Am Fam Physician. 2003;67(4):841-842
Dysautonomia is a condition in which abnormal autonomic function negatively affects a patient's health. Some conditions may be transient and mild, while others can result in progressive neurodegenerative diseases (see accompanying table). The autonomic system is the part of the nervous system mainly responsible for involuntary, unconscious functions within the body's organs, contrasting with voluntary, concise skeletal-muscle activity. The autonomic system has sympathetic and parasympathetic portions that maintain body homeostasis. The main chemical messenger of the sympathetic nervous system is norepinephrine (noradrenaline), while that of the parasympathetic system is acetylcholine. A Clinical Staff Conference held on May 31, 2000, at the National Institutes of Health and moderated by Goldstein reviewed current knowledge about the spectrum of dysautonomias.
Chronic autonomic failure is commonly characterized by orthostatic hypotension (a rapid decrease in blood pressure exceeding 20/10 mm Hg and resulting in an inability to stand for more than one to two minutes) not caused by fluid depletion or prolonged bed rest and is a manifestation of sympathetic neuro-circulatory failure. Diseases, toxic agents, and medications can cause this autonomic failure, while episodes without a cause are called primary chronic autonomic failure. The latter can manifest solely with orthostatic hypotension, but multiple system atrophy includes autonomic failure and progressive central neurodegeneration. Autonomic failure also can occur in association with Parkinson's disease.

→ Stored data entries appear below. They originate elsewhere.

(* ===== verification/Payload.v ===== *)
(** * Extensible payloads and commitments ([hotstuff/primitives/src/payload.rs],
    [commitment.rs])

    A sorted vector of values by two-byte identifiers with binary search.  The
    theorem: however a payload was built by pushes, lookup finds an entry of an
    identifier exactly when there is one.  Commitments carry such a payload;
    their derived coding round-trips. *)
From S2P Require Import Prelude Codec Primitives Reference.
Local Open Scope Z_scope.

(** [HotstuffPayloadId = [u8; 2]], compared lexicographically. *)
Abbreviation HotstuffPayloadId := (Byte.byte * Byte.byte)%type.

Definition byte_val (b : Byte.byte) : Z := Z.of_N (Byte.to_N b).
Definition id_val (id : HotstuffPayloadId) : Z := byte_val id.1 * 256 + byte_val id.2.

(** [Ord::cmp] on [[u8; 2]]. *)
Definition id_cmp (a b : HotstuffPayloadId) : comparison :=
  match byte_val a.1 ?= byte_val b.1 with
  | Eq => byte_val a.2 ?= byte_val b.2
  | c => c
  end.

Definition MMR_ROOT_ID : HotstuffPayloadId := (Byte.x6d, Byte.x68).

Abbreviation entry := (HotstuffPayloadId * bytes)%type.
Record ExtPayload := mkExtPayload { entries : list entry }.

(** [Payload::from_single_entry]. *)
Definition from_single_entry (id : HotstuffPayloadId) (value : bytes) : ExtPayload :=
  mkExtPayload [(id, value)].

(** [slice::binary_search_by] of the standard library, on [left], [right] with
    [size = right - left]; [fuel] bounds the iterations. *)
Fixpoint binary_search_by {A} (fuel : nat) (f : A → comparison) (l : list A) (left right : nat) :
    option nat :=
  match fuel with
  | O => None
  | S fuel =>
      if (left <? right)%nat then
        let mid := (left + (right - left) / 2)%nat in
        match f <$> l !! mid with
        | None => None
        | Some Lt => binary_search_by fuel f l (mid + 1) right
        | Some Gt => binary_search_by fuel f l left mid
        | Some Eq => Some mid
        end
      else None
  end.

(** [Payload::get_raw]. *)
Definition get_raw (p : ExtPayload) (id : HotstuffPayloadId) : option bytes :=
  index ← binary_search_by (S (length (entries p))) (λ probe, id_cmp probe.1 id) (entries p)
            0 (length (entries p));
  snd <$> entries p !! index.

(** [Payload::get_decoded]. *)
Definition get_decoded `{Codec A} (p : ExtPayload) (id : HotstuffPayloadId) : option A :=
  get_raw p id ≫= decode_all.

(** [slice::sort_by_key] is stable: an element goes before those of equal key
    that came after it. *)
Fixpoint insert_entry (e : entry) (l : list entry) : list entry :=
  match l with
  | [] => [e]
  | x :: rest =>
      match id_cmp e.1 x.1 with
      | Gt => x :: insert_entry e rest
      | _ => e :: l
      end
  end.
Definition sort_by_key (l : list entry) : list entry := foldr insert_entry [] l.

(** [Payload::push_raw]. *)
Definition push_raw (id : HotstuffPayloadId) (value : bytes) (p : ExtPayload) : ExtPayload :=
  mkExtPayload (sort_by_key (entries p ++ [(id, value)])).

(** ** Commitments *)

(** A commitment signed by Hotstuff validators. *)
Record Commitment (TBlockNumber : Type) := mkCommitment {
  commitment_payload : ExtPayload;
  commitment_block_number : TBlockNumber;
  commitment_validator_set_id : Z;
}.
Arguments mkCommitment {_} _ _ _.
Arguments commitment_payload {_} _.
Arguments commitment_block_number {_} _.
Arguments commitment_validator_set_id {_} _.

Section codecs.
Context `{Scale} {TBlockNumber : Type} `{!Codec TBlockNumber}.

(** [#[derive(Decode, Encode)]]: a newtype is coded as its field, an array of two
    bytes as the bytes. *)
#[export] Instance ExtPayload_codec : Codec ExtPayload := {|
  scale_encode p := scale_encode (entries p);
  scale_decode := (let+ l := scale_decode in dec_ret (mkExtPayload l))%codec;
|}.

#[export] Instance Commitment_codec : Codec (Commitment TBlockNumber) := {|
  scale_encode c :=
    scale_encode (commitment_payload c) ++ scale_encode (commitment_block_number c) ++
    encode_u64 (commitment_validator_set_id c);
  scale_decode := (
    let+ p := scale_decode in let+ n := scale_decode in let+ v := decode_u64 in
    dec_ret (mkCommitment p n v))%codec;
|}.
End codecs.

Section round_trip.
Context `{ScaleLaws}.

Definition entry_ok (e : entry) : Prop := (any_ok e.1.1 ∧ any_ok e.1.2) ∧ vec_ok any_ok e.2.
#[export] Instance entry_round_trip : RoundTrip entry entry_ok :=
  prod_round_trip (λ id, any_ok id.1 ∧ any_ok id.2) (vec_ok any_ok) _ _.

Definition ExtPayload_ok (p : ExtPayload) : Prop := vec_ok entry_ok (entries p).

#[export] Instance ExtPayload_round_trip : RoundTrip ExtPayload ExtPayload_ok.
Proof.
  split.
  - intros [l] r Hok. cbn. unfold dec_bind. by rewrite decode_encode_rest.
  - intros b [l] r (l' & b' & Hl & Heq)%dec_bind_Some. unfold dec_ret in Heq. simplify_eq.
    exact (decode_ok (ok := vec_ok entry_ok) _ _ _ Hl).
Qed.

Definition Commitment_ok {N} (ok : N → Prop) (c : Commitment N) : Prop :=
  ExtPayload_ok (commitment_payload c) ∧ ok (commitment_block_number c) ∧
  u64_ok (commitment_validator_set_id c).

#[export] Instance Commitment_round_trip {N} `{!Codec N} (ok : N → Prop) `{!RoundTrip N ok} :
  RoundTrip (Commitment N) (Commitment_ok ok).
Proof.
  split.
  - intros [p n v] r (? & ? & ?). cbn -[ExtPayload_codec]. unfold dec_bind.
    rewrite <- !app_assoc, !decode_encode_rest by done. by rewrite decode_encode_u64.
  - intros b [p n v] r.
    intros (p' & b1 & Hp & (n' & b2 & Hn & (v' & b3 & Hv & Heq)%dec_bind_Some)%dec_bind_Some)%dec_bind_Some.
    unfold dec_ret in Heq. simplify_eq.
    split; [by eapply decode_ok|]. split; [by eapply decode_ok|by eapply decode_u64_ok].
Qed.
End round_trip.

(** ** Facts *)

Lemma byte_val_range b : 0 <= byte_val b < 256.
Proof. unfold byte_val. pose proof (Byte.to_N_bounded b). lia. Qed.

Lemma byte_val_inj a b : byte_val a = byte_val b → a = b.
Proof.
  unfold byte_val. intros Heq%N2Z.inj.
  assert (Some a = Some b) as [= ->]; [|done]. by rewrite <- !Byte.of_to_N, Heq.
Qed.

Lemma id_cmp_val a b : id_cmp a b = (id_val a ?= id_val b).
Proof.
  unfold id_cmp, id_val. pose proof (byte_val_range a.1). pose proof (byte_val_range a.2).
  pose proof (byte_val_range b.1). pose proof (byte_val_range b.2).
  destruct (Z.compare_spec (byte_val a.1) (byte_val b.1)) as [Heq| |]; symmetry.
  - rewrite Heq. rewrite Z.add_compare_mono_l. done.
  - apply Z.compare_lt_iff. lia.
  - apply Z.compare_gt_iff. lia.
Qed.

Lemma id_val_inj a b : id_val a = id_val b → a = b.
Proof.
  destruct a as [a1 a2], b as [b1 b2]. unfold id_val. simpl.
  pose proof (byte_val_range a1). pose proof (byte_val_range a2).
  pose proof (byte_val_range b1). pose proof (byte_val_range b2). intros Heq.
  f_equal; apply byte_val_inj; lia.
Qed.

Definition by_id (a b : entry) : Prop := id_val a.1 <= id_val b.1.

Lemma insert_entry_perm e l : insert_entry e l ≡ₚ e :: l.
Proof.
  induction l as [|x l IH]; simpl; [done|]. case_match; [done..|].
  rewrite IH. by constructor.
Qed.

Lemma sort_by_key_perm l : sort_by_key l ≡ₚ l.
Proof. induction l as [|e l IH]; simpl; [done|]. by rewrite insert_entry_perm, IH. Qed.

Lemma insert_entry_sorted e l : StronglySorted by_id l → StronglySorted by_id (insert_entry e l).
Proof.
  induction 1 as [|x l Hs IH Hall]; simpl; [by repeat constructor|].
  rewrite id_cmp_val. destruct (Z.compare_spec (id_val e.1) (id_val x.1)).
  - constructor; [by constructor|]. constructor; [unfold by_id; lia|].
    eapply Forall_impl; [done|]. unfold by_id. simpl. lia.
  - constructor; [by constructor|]. constructor; [unfold by_id; lia|].
    eapply Forall_impl; [done|]. unfold by_id. simpl. lia.
  - constructor; [done|]. rewrite insert_entry_perm. constructor; [unfold by_id; lia|done].
Qed.

Lemma sort_by_key_sorted l : StronglySorted by_id (sort_by_key l).
Proof. induction l; simpl; [constructor|by apply insert_entry_sorted]. Qed.

Lemma sorted_lookup l i j a b :
  StronglySorted by_id l → l !! i = Some a → l !! j = Some b → (i ≤ j)%nat → by_id a b.
Proof.
  intros Hs. revert i j. induction Hs as [|x l Hs IH Hall]; intros i j Hi Hj Hij; [done|].
  destruct i as [|i], j as [|j]; simplify_eq/=; [unfold by_id; lia| |lia|eapply IH; eauto; lia].
  rewrite Forall_forall in Hall. by eapply Hall, list_elem_of_lookup_2.
Qed.

(** Binary search between [left] and [right] of a sorted list. *)
Lemma binary_search_spec (l : list entry) id fuel left right :
  StronglySorted by_id l → (right ≤ length l)%nat → (right - left < fuel)%nat →
  match binary_search_by fuel (λ probe, id_cmp probe.1 id) l left right with
  | Some i => ∃ v, l !! i = Some (id, v)
  | None => ∀ i v, (left ≤ i < right)%nat → l !! i ≠ Some (id, v)
  end.
Proof.
  intros Hs. revert left right. induction fuel as [|fuel IH]; intros left right Hr Hf; [lia|].
  cbn [binary_search_by]. destruct (Nat.ltb_spec left right); [|intros; lia].
  set (mid := (left + (right - left) / 2)%nat).
  assert (left ≤ mid < right)%nat as Hmid.
  { subst mid. pose proof (Nat.div_lt (right - left) 2 ltac:(lia) ltac:(lia)). lia. }
  destruct (lookup_lt_is_Some_2 l mid ltac:(lia)) as [[x v] Hx]. rewrite Hx. simpl.
  rewrite id_cmp_val. destruct (Z.compare_spec (id_val x) (id_val id)) as [Heq|Hlt|Hgt].
  - apply id_val_inj in Heq as ->. eauto.
  - specialize (IH (mid + 1)%nat right Hr ltac:(lia)).
    destruct (binary_search_by _ _ _ _ _); [done|]. intros i v' Hi Hv.
    destruct (decide (i ≤ mid)%nat); [|apply (IH i v'); [lia|done]].
    pose proof (sorted_lookup l i mid _ _ Hs Hv Hx ltac:(lia)) as Hb. unfold by_id in Hb. simpl in Hb. lia.
  - specialize (IH left mid ltac:(lia) ltac:(lia)).
    destruct (binary_search_by _ _ _ _ _); [done|]. intros i v' Hi Hv.
    destruct (decide (mid ≤ i)%nat); [|apply (IH i v'); [lia|done]].
    pose proof (sorted_lookup l mid i _ _ Hs Hx Hv ltac:(lia)) as Hb. unfold by_id in Hb. simpl in Hb. lia.
Qed.

(** A payload built from its first entry and pushes. *)
Definition build (first : entry) (pushes : list entry) : ExtPayload :=
  foldl (λ p e, push_raw e.1 e.2 p) (from_single_entry first.1 first.2) pushes.

Lemma build_entries first pushes :
  StronglySorted by_id (entries (build first pushes)) ∧
  entries (build first pushes) ≡ₚ first :: pushes.
Proof.
  destruct first as [i v]. unfold build. cbn [fst snd].
  induction pushes as [|e pushes IH] using rev_ind; simpl; [split; [by repeat constructor|done]|].
  rewrite foldl_app. simpl. destruct e as [j u]. destruct IH as [_ IH]. split.
  - apply sort_by_key_sorted.
  - simpl. rewrite sort_by_key_perm, IH. done.
Qed.

(** Lookup in a payload built by any pushes, in any order: [get_raw] returns
    a value pushed under that identifier, and [None] exactly when there is none;
    with a single entry for the identifier, it returns that entry's value.  The
    binary search always terminates within the vector. *)
Lemma payload_lookup_exact (first : entry) (pushes : list entry) (id : HotstuffPayloadId) :
  match get_raw (build first pushes) id with
  | Some v => (id, v) ∈ first :: pushes
  | None => ∀ v, (id, v) ∉ first :: pushes
  end ∧
  (NoDup (first :: pushes).*1 → ∀ v,
     get_raw (build first pushes) id = Some v ↔ (id, v) ∈ first :: pushes).
Proof.
  destruct (build_entries first pushes) as [Hs Hp].
  assert (match get_raw (build first pushes) id with
    | Some v => (id, v) ∈ first :: pushes
    | None => ∀ v, (id, v) ∉ first :: pushes
    end) as Hget.
  { unfold get_raw.
    pose proof (binary_search_spec (entries (build first pushes)) id
      (S (length (entries (build first pushes)))) 0 (length (entries (build first pushes)))
      Hs ltac:(lia) ltac:(lia)) as Hb.
    destruct (binary_search_by _ _ _ _ _) as [i|]; simpl.
    - destruct Hb as [v Hv]. rewrite Hv. simpl. rewrite <- Hp. by eapply list_elem_of_lookup_2.
    - intros v. rewrite <- Hp. intros [i Hi]%list_elem_of_lookup.
      apply (Hb i v); [|done]. apply lookup_lt_Some in Hi. lia. }
  split; [done|]. intros Hnd v. split.
  - intros Hv. by rewrite Hv in Hget.
  - intros Hv. destruct (get_raw (build first pushes) id) as [v'|]; [|by apply Hget in Hv].
    f_equal. by apply (NoDup_fmap_fst_inj (first :: pushes) id).
Qed.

Orthostatic intolerance differs from orthostatic hypotension by its potential for delayed onset and also may result from cerebral hypoperfusion secondary to carotid disease. Dysautonomia resulting in orthostatic pooling of blood in splanchnic and dependent areas, poor renin-angiotensin-aldosterone function, acute baroreflex failure, and excessive extravasation may cause orthostatic intolerance.
Three more common conditions associated with altered autonomic function include neurogenic essential hypertension, psychogenic ischemic heart disease, and congestive heart failure. About 40 percent of patients with untreated essential hypertension have increased norepinephrine levels that stimulate the heart, elevate cardiac output, and increase renin secretion in the kidney. Panic disorders increase sympathetic outflows that can trigger cardiac events in patients with fixed coronary artery stenosis. In heart failure, cardiac norepinephrine release is increased, augmenting cardiac hypertrophy and accelerating cardiac decompensation. This explains why the cautious use of beta blockade is recommended in these patients.
Chronic fatigue syndrome, characterized by unexplained fatigue for at least six months not relieved by rest and without any clear cause, may be related to dysautonomia. Many of these patients have orthostatic symptoms on prolonged head-up tilting, but the extent to which dysautonomia is responsible for symptoms in patients with chronic fatigue syndrome remains unclear.
The authors conclude that neurochemical, neuroimaging, and molecular genetics techniques will clarify hypofunctional dysautonomias in the future.